# Records for the task
Lemma estimate_join_bound g :
  estimate_tokens_from_string (join blank_line g)
  <= sum_estimates g + uncounted (List.length g) / 4.
Proof.
  rewrite estimate_quarter.
  replace (sum_estimates g + uncounted (List.length g) / 4)
    with ((sum_estimates g * 4 + uncounted (List.length g)) / 4)
    by (rewrite Z.div_add_l; lia).
  apply Z.div_le_mono; [lia|]. pose proof (len_join_bound g). lia.
Qed.

Lemma requests_small client D :
  estimate_tokens_from_string (get_cleanup_prompt D) <= MAX_CHUNK_SIZE ->
  requests_of client D = single_shot_requests D.
Proof.
  intros H. unfold requests_of. rewrite text_tidy_up_small by assumption.
  now rewrite single_shot_run.
Qed.

Lemma requests_large client D :
  MAX_CHUNK_SIZE < estimate_tokens_from_string (get_cleanup_prompt D) ->
  requests_of client D = chunked_requests D.
Proof.
  intros H. unfold requests_of. rewrite text_tidy_up_large by assumption.
  unfold chunked. now rewrite cleanup_chunks_run.
Qed.

(** C1, where the code departs from it: when the first paragraph alone is
    estimated over the budget, the document is chunked and the join of its
    chunks is the document after a blank line, which is not the
    document. *)
Theorem roundtrip_broken_by_oversized_first_paragraph
    (client : Run.service) (D : string) :
  MAX_CHUNK_SIZE < estimate_tokens_from_string (first_paragraph D) ->
  text_tidy_up client D = chunked client D
  /\ join blank_line (split_into_chunks D) = blank_line +:+ D
  /\ join blank_line (split_into_chunks D) <> D.
Proof.
  intros Hbig.
  assert (Hjoin : join blank_line (split_into_chunks D) = blank_line +:+ D).
  { rewrite join_chunks.
    destruct (Z.ltb_spec MAX_CHUNK_SIZE
                (estimate_tokens_from_string (first_paragraph D)));
      [reflexivity | lia]. }
  split; [apply text_tidy_up_large, oversized_first_is_chunked, Hbig|].
  split; [exact Hjoin|].
  rewrite Hjoin. intros Heq. apply (f_equal len) in Heq.
  rewrite len_app in Heq. change (len blank_line) with 2 in Heq. lia.
Qed.

(** One paragraph of 24004 characters: 6001 tokens. *)
Lemma roundtrip_broken_witness :
  MAX_CHUNK_SIZE
  < estimate_tokens_from_string (first_paragraph Inputs.just_over_budget)
  /\ join blank_line (split_into_chunks Inputs.just_over_budget)
     = blank_line +:+ Inputs.just_over_budget
  /\ join blank_line (split_into_chunks Inputs.just_over_budget)
     <> Inputs.just_over_budget.
Proof.
  assert (H : MAX_CHUNK_SIZE
              < estimate_tokens_from_string
                  (first_paragraph Inputs.just_over_budget)).
  { unfold first_paragraph, Inputs.just_over_budget.
    rewrite split_repeat_char by reflexivity. cbn [hd].
    rewrite estimate_repeat_char. reflexivity. }
  split; [exact H|].
  exact (proj2 (roundtrip_broken_by_oversized_first_paragraph
                  Inputs.failing_client Inputs.just_over_budget H)).
Defined.

(** C2, where the code departs from it: a document that is one paragraph
    estimated over the budget gives two chunks, the empty one and the
    paragraph, and both are sent for cleanup, as parts 1 and 2 of 2. *)
Theorem oversized_paragraph_follows_empty_chunk
    (client : Run.service) (P : string) :
  Stated.single_paragraph P ->
  MAX_CHUNK_SIZE < estimate_tokens_from_string P ->
  split_into_chunks P = [""; P]
  /\ requests_of client P = [chunk_message "" 1 2; chunk_message P 2 2].
Proof.
  intros Hone Hbig.
  pose proof (chunks_of_oversized_paragraph P Hone Hbig) as Hchunks.
  split; [exact Hchunks|].
  rewrite requests_large.
  - unfold chunked_requests. rewrite Hchunks. reflexivity.
  - apply oversized_first_is_chunked. unfold first_paragraph.
    rewrite Hone. exact Hbig.
Qed.

(** Scenario C: one paragraph of 8000 tokens. *)
Lemma oversized_paragraph_witness :
  Stated.single_paragraph Inputs.oversized_paragraph
  /\ estimate_tokens_from_string Inputs.oversized_paragraph = 8000
  /\ split_into_chunks Inputs.oversized_paragraph
     = [""; Inputs.oversized_paragraph]
  /\ requests_of Inputs.failing_client Inputs.oversized_paragraph
     = [chunk_message "" 1 2; chunk_message Inputs.oversized_paragraph 2 2].
Proof.
  assert (H1 : Stated.single_paragraph Inputs.oversized_paragraph).
  { apply split_repeat_char. reflexivity. }
  assert (H2 : estimate_tokens_from_string Inputs.oversized_paragraph = 8000).
  { unfold Inputs.oversized_paragraph. rewrite estimate_repeat_char.
    reflexivity. }
  split; [exact H1|]. split; [exact H2|].
  apply (oversized_paragraph_follows_empty_chunk
           Inputs.failing_client Inputs.oversized_paragraph H1).
  rewrite H2. reflexivity.
Defined.

Lemma two_paragraphs_split :
  split_blank_line Inputs.two_paragraphs
  = [repeat_char "a" 12003; repeat_char "a" 12003].
Proof.
  unfold Inputs.two_paragraphs.
  rewrite split_repeat_char_app by reflexivity.
  now rewrite split_repeat_char by reflexivity.
Qed.

Lemma two_paragraphs_len : len Inputs.two_paragraphs = 24008.
Proof.
  unfold Inputs.two_paragraphs. rewrite !len_app, !len_repeat_char.
  reflexivity.
Qed.

(** C3, as stated, fails: the two paragraphs of this document are
    estimated at 3000 tokens each, so they make one chunk; with the blank
    line between them the chunk is estimated at 6002 tokens, and it is not
    a single paragraph. *)
Lemma chunk_size_bound_fails_on_two_paragraphs :
  MAX_CHUNK_SIZE
  < estimate_tokens_from_string (get_cleanup_prompt Inputs.two_paragraphs)
  /\ split_into_chunks Inputs.two_paragraphs = [Inputs.two_paragraphs]
  /\ estimate_tokens_from_string Inputs.two_paragraphs = 6002
  /\ ~ Stated.chunk_size_bound Inputs.two_paragraphs.
Proof.
  assert (Hest : estimate_tokens_from_string Inputs.two_paragraphs = 6002).
  { rewrite estimate_quarter, two_paragraphs_len. reflexivity. }
  assert (Hchunks :
            split_into_chunks Inputs.two_paragraphs = [Inputs.two_paragraphs]).
  { unfold split_into_chunks. rewrite two_paragraphs_split.
    apply chunks_of_two_fitting. rewrite estimate_repeat_char.
    unfold MAX_CHUNK_SIZE. change (Z.of_N 12003 / 4) with 3000. lia. }
  split.
  { rewrite estimate_quarter, prompt_len, two_paragraphs_len. reflexivity. }
  split; [exact Hchunks|]. split; [exact Hest|].
  intros [exempt Hbound].
  destruct (Hbound 0%nat Inputs.two_paragraphs) as [Hle | [_ Hone]].
  - now rewrite Hchunks.
  - rewrite Hest in Hle. unfold MAX_CHUNK_SIZE in Hle. lia.
  - unfold Stated.single_paragraph in Hone.
    rewrite two_paragraphs_split in Hone. discriminate Hone.
Qed.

# Your objective
Reproduce every line above. Keep it exact.

# Exercise output
Lemma estimate_join_bound g :
  estimate_tokens_from_string (join blank_line g)
  <= sum_estimates g + uncounted (List.length g) / 4.
Proof.
  rewrite estimate_quarter.
  replace (sum_estimates g + uncounted (List.length g) / 4)
    with ((sum_estimates g * 4 + uncounted (List.length g)) / 4)
    by (rewrite Z.div_add_l; lia).
  apply Z.div_le_mono; [lia|]. pose proof (len_join_bound g). lia.
Qed.

Lemma requests_small client D :
  estimate_tokens_from_string (get_cleanup_prompt D) <= MAX_CHUNK_SIZE ->
  requests_of client D = single_shot_requests D.
Proof.
  intros H. unfold requests_of. rewrite text_tidy_up_small by assumption.
  now rewrite single_shot_run.
Qed.

Lemma requests_large client D :
  MAX_CHUNK_SIZE < estimate_tokens_from_string (get_cleanup_prompt D) ->
  requests_of client D = chunked_requests D.
Proof.
  intros H. unfold requests_of. rewrite text_tidy_up_large by assumption.
  unfold chunked. now rewrite cleanup_chunks_run.
Qed.

(** C1, where the code departs from it: when the first paragraph alone is
    estimated over the budget, the document is chunked and the join of its
    chunks is the document after a blank line, which is not the
    document. *)
Theorem roundtrip_broken_by_oversized_first_paragraph
    (client : Run.service) (D : string) :
  MAX_CHUNK_SIZE < estimate_tokens_from_string (first_paragraph D) ->
  text_tidy_up client D = chunked client D
  /\ join blank_line (split_into_chunks D) = blank_line +:+ D
  /\ join blank_line (split_into_chunks D) <> D.
Proof.
  intros Hbig.
  assert (Hjoin : join blank_line (split_into_chunks D) = blank_line +:+ D).
  { rewrite join_chunks.
    destruct (Z.ltb_spec MAX_CHUNK_SIZE
                (estimate_tokens_from_string (first_paragraph D)));
      [reflexivity | lia]. }
  split; [apply text_tidy_up_large, oversized_first_is_chunked, Hbig|].
  split; [exact Hjoin|].
  rewrite Hjoin. intros Heq. apply (f_equal len) in Heq.
  rewrite len_app in Heq. change (len blank_line) with 2 in Heq. lia.
Qed.

(** One paragraph of 24004 characters: 6001 tokens. *)
Lemma roundtrip_broken_witness :
  MAX_CHUNK_SIZE
  < estimate_tokens_from_string (first_paragraph Inputs.just_over_budget)
  /\ join blank_line (split_into_chunks Inputs.just_over_budget)
     = blank_line +:+ Inputs.just_over_budget
  /\ join blank_line (split_into_chunks Inputs.just_over_budget)
     <> Inputs.just_over_budget.
Proof.
  assert (H : MAX_CHUNK_SIZE
              < estimate_tokens_from_string
                  (first_paragraph Inputs.just_over_budget)).
  { unfold first_paragraph, Inputs.just_over_budget.
    rewrite split_repeat_char by reflexivity. cbn [hd].
    rewrite estimate_repeat_char. reflexivity. }
  split; [exact H|].
  exact (proj2 (roundtrip_broken_by_oversized_first_paragraph
                  Inputs.failing_client Inputs.just_over_budget H)).
Defined.

(** C2, where the code departs from it: a document that is one paragraph
    estimated over the budget gives two chunks, the empty one and the
    paragraph, and both are sent for cleanup, as parts 1 and 2 of 2. *)
Theorem oversized_paragraph_follows_empty_chunk
    (client : Run.service) (P : string) :
  Stated.single_paragraph P ->
  MAX_CHUNK_SIZE < estimate_tokens_from_string P ->
  split_into_chunks P = [""; P]
  /\ requests_of client P = [chunk_message "" 1 2; chunk_message P 2 2].
Proof.
  intros Hone Hbig.
  pose proof (chunks_of_oversized_paragraph P Hone Hbig) as Hchunks.
  split; [exact Hchunks|].
  rewrite requests_large.
  - unfold chunked_requests. rewrite Hchunks. reflexivity.
  - apply oversized_first_is_chunked. unfold first_paragraph.
    rewrite Hone. exact Hbig.
Qed.

(** Scenario C: one paragraph of 8000 tokens. *)
Lemma oversized_paragraph_witness :
  Stated.single_paragraph Inputs.oversized_paragraph
  /\ estimate_tokens_from_string Inputs.oversized_paragraph = 8000
  /\ split_into_chunks Inputs.oversized_paragraph
     = [""; Inputs.oversized_paragraph]
  /\ requests_of Inputs.failing_client Inputs.oversized_paragraph
     = [chunk_message "" 1 2; chunk_message Inputs.oversized_paragraph 2 2].
Proof.
  assert (H1 : Stated.single_paragraph Inputs.oversized_paragraph).
  { apply split_repeat_char. reflexivity. }
  assert (H2 : estimate_tokens_from_string Inputs.oversized_paragraph = 8000).
  { unfold Inputs.oversized_paragraph. rewrite estimate_repeat_char.
    reflexivity. }
  split; [exact H1|]. split; [exact H2|].
  apply (oversized_paragraph_follows_empty_chunk
           Inputs.failing_client Inputs.oversized_paragraph H1).
  rewrite H2. reflexivity.
Defined.

Lemma two_paragraphs_split :
  split_blank_line Inputs.two_paragraphs
  = [repeat_char "a" 12003; repeat_char "a" 12003].
Proof.
  unfold Inputs.two_paragraphs.
  rewrite split_repeat_char_app by reflexivity.
  now rewrite split_repeat_char by reflexivity.
Qed.

Lemma two_paragraphs_len : len Inputs.two_paragraphs = 24008.
Proof.
  unfold Inputs.two_paragraphs. rewrite !len_app, !len_repeat_char.
  reflexivity.
Qed.

(** C3, as stated, fails: the two paragraphs of this document are
    estimated at 3000 tokens each, so they make one chunk; with the blank
    line between them the chunk is estimated at 6002 tokens, and it is not
    a single paragraph. *)
Lemma chunk_size_bound_fails_on_two_paragraphs :
  MAX_CHUNK_SIZE
  < estimate_tokens_from_string (get_cleanup_prompt Inputs.two_paragraphs)
  /\ split_into_chunks Inputs.two_paragraphs = [Inputs.two_paragraphs]
  /\ estimate_tokens_from_string Inputs.two_paragraphs = 6002
  /\ ~ Stated.chunk_size_bound Inputs.two_paragraphs.
Proof.
  assert (Hest : estimate_tokens_from_string Inputs.two_paragraphs = 6002).
  { rewrite estimate_quarter, two_paragraphs_len. reflexivity. }
  assert (Hchunks :
            split_into_chunks Inputs.two_paragraphs = [Inputs.two_paragraphs]).
  { unfold split_into_chunks. rewrite two_paragraphs_split.
    apply chunks_of_two_fitting. rewrite estimate_repeat_char.
    unfold MAX_CHUNK_SIZE. change (Z.of_N 12003 / 4) with 3000. lia. }
  split.
  { rewrite estimate_quarter, prompt_len, two_paragraphs_len. reflexivity. }
  split; [exact Hchunks|]. split; [exact Hest|].
  intros [exempt Hbound].
  destruct (Hbound 0%nat Inputs.two_paragraphs) as [Hle | [_ Hone]].
  - now rewrite Hchunks.
  - rewrite Hest in Hle. unfold MAX_CHUNK_SIZE in Hle. lia.
  - unfold Stated.single_paragraph in Hone.
    rewrite two_paragraphs_split in Hone. discriminate Hone.
Qed.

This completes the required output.